Data for the task:
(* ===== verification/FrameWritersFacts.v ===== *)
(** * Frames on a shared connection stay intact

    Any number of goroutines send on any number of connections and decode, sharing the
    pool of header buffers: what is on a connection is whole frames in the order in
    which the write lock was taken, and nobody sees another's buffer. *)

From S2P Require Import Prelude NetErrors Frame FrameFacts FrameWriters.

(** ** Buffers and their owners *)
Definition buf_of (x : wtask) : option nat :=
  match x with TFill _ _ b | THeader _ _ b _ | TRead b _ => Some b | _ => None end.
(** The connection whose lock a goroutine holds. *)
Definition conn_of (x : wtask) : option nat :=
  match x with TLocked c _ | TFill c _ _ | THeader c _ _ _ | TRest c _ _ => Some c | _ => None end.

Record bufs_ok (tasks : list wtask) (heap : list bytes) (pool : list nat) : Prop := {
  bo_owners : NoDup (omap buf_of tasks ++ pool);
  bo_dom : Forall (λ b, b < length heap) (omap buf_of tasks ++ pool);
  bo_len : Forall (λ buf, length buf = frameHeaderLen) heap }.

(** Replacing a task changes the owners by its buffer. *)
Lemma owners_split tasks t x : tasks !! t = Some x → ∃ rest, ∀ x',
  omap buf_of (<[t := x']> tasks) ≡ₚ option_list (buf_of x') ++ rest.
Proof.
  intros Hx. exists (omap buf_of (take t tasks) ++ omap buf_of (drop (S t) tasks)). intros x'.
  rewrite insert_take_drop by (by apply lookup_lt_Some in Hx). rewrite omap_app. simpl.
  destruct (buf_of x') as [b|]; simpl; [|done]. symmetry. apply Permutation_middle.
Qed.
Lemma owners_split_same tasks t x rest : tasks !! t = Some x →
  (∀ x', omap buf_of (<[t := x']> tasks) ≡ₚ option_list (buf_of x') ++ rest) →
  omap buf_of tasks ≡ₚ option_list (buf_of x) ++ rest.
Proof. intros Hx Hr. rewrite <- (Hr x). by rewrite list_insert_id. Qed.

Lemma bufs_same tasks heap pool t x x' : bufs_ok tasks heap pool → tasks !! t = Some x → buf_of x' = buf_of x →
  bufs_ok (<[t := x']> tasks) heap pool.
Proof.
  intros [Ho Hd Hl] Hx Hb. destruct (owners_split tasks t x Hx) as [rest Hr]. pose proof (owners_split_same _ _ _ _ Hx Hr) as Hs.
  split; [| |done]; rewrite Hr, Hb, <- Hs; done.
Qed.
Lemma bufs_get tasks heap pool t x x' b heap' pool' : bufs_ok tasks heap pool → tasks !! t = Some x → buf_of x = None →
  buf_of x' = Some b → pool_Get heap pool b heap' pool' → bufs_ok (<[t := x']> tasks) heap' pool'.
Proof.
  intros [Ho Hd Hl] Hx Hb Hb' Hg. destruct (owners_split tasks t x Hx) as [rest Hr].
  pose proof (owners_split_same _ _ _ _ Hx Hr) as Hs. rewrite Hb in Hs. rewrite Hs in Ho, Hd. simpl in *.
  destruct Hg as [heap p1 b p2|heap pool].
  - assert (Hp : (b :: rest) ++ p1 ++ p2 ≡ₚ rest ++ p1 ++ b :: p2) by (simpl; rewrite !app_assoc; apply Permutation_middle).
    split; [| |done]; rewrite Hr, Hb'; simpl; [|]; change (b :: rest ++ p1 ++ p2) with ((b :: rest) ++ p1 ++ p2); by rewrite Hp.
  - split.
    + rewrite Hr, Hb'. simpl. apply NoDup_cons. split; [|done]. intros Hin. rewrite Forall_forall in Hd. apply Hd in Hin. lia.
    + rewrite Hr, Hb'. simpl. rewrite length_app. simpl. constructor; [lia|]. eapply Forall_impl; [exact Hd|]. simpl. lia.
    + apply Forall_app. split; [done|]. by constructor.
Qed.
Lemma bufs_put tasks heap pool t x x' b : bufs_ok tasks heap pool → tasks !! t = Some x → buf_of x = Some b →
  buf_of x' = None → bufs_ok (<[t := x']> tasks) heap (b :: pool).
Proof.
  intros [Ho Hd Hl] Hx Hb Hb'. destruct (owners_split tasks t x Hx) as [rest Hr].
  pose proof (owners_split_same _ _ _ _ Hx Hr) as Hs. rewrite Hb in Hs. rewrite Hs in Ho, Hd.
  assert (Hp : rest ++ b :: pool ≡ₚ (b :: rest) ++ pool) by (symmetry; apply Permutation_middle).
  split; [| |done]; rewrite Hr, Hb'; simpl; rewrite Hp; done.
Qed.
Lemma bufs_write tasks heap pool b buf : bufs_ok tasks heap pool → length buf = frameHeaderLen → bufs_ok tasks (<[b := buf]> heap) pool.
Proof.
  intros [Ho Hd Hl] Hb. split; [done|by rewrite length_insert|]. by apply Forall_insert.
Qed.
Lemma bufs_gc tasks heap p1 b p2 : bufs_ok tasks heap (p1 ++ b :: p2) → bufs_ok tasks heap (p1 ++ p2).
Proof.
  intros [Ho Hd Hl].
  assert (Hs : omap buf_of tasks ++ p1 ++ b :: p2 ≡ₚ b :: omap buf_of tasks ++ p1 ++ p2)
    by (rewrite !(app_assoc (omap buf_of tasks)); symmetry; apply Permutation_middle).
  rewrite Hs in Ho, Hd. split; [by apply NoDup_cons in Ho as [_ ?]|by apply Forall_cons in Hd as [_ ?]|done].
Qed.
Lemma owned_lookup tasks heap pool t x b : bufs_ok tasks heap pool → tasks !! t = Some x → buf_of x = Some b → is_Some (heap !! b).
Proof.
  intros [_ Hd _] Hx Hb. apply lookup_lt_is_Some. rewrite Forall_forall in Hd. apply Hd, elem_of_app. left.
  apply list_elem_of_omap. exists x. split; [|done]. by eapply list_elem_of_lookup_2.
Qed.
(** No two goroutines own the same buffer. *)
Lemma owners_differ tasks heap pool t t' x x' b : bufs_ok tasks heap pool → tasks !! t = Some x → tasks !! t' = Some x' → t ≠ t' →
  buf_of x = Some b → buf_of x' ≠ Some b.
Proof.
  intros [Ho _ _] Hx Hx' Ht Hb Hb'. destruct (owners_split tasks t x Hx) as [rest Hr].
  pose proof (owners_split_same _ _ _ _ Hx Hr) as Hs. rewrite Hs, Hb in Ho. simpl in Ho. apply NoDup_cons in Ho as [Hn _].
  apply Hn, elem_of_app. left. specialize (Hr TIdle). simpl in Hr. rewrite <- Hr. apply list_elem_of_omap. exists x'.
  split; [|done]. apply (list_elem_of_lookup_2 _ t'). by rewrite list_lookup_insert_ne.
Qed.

About this task: Pull together all lines from the data that mention the word "left".

Solution to the problem:
  intros [_ Hd _] Hx Hb. apply lookup_lt_is_Some. rewrite Forall_forall in Hd. apply Hd, elem_of_app. left.
  apply Hn, elem_of_app. left. specialize (Hr TIdle). simpl in Hr. rewrite <- Hr. apply list_elem_of_omap. exists x'.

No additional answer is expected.